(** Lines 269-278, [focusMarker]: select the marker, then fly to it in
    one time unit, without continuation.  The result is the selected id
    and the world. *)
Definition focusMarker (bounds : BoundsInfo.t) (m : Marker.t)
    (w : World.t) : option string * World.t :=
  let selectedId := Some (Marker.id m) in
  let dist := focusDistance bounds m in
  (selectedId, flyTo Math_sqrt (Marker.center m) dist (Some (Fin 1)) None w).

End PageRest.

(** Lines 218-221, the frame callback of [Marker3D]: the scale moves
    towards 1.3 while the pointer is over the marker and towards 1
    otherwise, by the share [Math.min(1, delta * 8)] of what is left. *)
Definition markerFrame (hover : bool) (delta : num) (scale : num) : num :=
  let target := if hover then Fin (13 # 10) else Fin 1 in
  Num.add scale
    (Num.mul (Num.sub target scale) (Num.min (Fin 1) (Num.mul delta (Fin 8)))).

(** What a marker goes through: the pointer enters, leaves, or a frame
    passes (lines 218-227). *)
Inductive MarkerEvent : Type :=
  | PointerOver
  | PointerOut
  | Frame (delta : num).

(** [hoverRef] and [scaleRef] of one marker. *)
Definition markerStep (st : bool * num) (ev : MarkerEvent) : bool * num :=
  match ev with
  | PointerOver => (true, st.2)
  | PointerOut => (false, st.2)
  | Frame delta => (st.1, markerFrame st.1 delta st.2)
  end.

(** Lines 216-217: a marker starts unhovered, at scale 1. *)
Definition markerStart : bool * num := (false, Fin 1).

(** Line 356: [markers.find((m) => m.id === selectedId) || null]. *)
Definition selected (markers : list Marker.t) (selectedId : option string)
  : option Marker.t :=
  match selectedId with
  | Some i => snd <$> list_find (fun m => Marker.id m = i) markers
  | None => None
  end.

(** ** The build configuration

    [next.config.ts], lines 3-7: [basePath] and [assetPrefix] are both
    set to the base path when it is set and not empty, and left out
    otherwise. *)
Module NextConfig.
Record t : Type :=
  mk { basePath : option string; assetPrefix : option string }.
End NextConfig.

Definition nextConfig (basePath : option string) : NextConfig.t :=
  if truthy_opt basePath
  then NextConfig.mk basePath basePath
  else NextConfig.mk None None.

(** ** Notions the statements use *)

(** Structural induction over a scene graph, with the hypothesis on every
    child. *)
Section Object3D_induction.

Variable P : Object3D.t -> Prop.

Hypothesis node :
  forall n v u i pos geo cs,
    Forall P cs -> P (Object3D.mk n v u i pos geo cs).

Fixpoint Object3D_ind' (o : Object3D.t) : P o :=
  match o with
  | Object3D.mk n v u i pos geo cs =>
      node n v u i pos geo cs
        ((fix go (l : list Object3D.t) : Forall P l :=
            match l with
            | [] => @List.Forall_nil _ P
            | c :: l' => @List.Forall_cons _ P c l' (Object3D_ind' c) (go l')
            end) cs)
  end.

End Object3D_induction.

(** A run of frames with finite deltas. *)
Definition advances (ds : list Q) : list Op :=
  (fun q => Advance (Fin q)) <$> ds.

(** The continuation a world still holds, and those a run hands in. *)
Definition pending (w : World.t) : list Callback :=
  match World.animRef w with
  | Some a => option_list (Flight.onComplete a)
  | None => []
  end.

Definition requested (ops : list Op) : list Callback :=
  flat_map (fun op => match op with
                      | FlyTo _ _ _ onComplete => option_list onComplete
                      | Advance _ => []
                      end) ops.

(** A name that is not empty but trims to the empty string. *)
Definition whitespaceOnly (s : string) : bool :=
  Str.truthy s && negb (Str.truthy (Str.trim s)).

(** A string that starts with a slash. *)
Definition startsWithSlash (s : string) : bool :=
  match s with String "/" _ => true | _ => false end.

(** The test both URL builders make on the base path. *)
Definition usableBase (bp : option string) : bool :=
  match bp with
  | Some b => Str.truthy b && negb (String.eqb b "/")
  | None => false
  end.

[What you should do] Reprint the data above from the opening line to the line holding "(** ** The build configuration", inclusive, and nothing else.

[Written response]
(** Lines 269-278, [focusMarker]: select the marker, then fly to it in
    one time unit, without continuation.  The result is the selected id
    and the world. *)
Definition focusMarker (bounds : BoundsInfo.t) (m : Marker.t)
    (w : World.t) : option string * World.t :=
  let selectedId := Some (Marker.id m) in
  let dist := focusDistance bounds m in
  (selectedId, flyTo Math_sqrt (Marker.center m) dist (Some (Fin 1)) None w).

End PageRest.

(** Lines 218-221, the frame callback of [Marker3D]: the scale moves
    towards 1.3 while the pointer is over the marker and towards 1
    otherwise, by the share [Math.min(1, delta * 8)] of what is left. *)
Definition markerFrame (hover : bool) (delta : num) (scale : num) : num :=
  let target := if hover then Fin (13 # 10) else Fin 1 in
  Num.add scale
    (Num.mul (Num.sub target scale) (Num.min (Fin 1) (Num.mul delta (Fin 8)))).

(** What a marker goes through: the pointer enters, leaves, or a frame
    passes (lines 218-227). *)
Inductive MarkerEvent : Type :=
  | PointerOver
  | PointerOut
  | Frame (delta : num).

(** [hoverRef] and [scaleRef] of one marker. *)
Definition markerStep (st : bool * num) (ev : MarkerEvent) : bool * num :=
  match ev with
  | PointerOver => (true, st.2)
  | PointerOut => (false, st.2)
  | Frame delta => (st.1, markerFrame st.1 delta st.2)
  end.

(** Lines 216-217: a marker starts unhovered, at scale 1. *)
Definition markerStart : bool * num := (false, Fin 1).

(** Line 356: [markers.find((m) => m.id === selectedId) || null]. *)
Definition selected (markers : list Marker.t) (selectedId : option string)
  : option Marker.t :=
  match selectedId with
  | Some i => snd <$> list_find (fun m => Marker.id m = i) markers
  | None => None
  end.

(** ** The build configuration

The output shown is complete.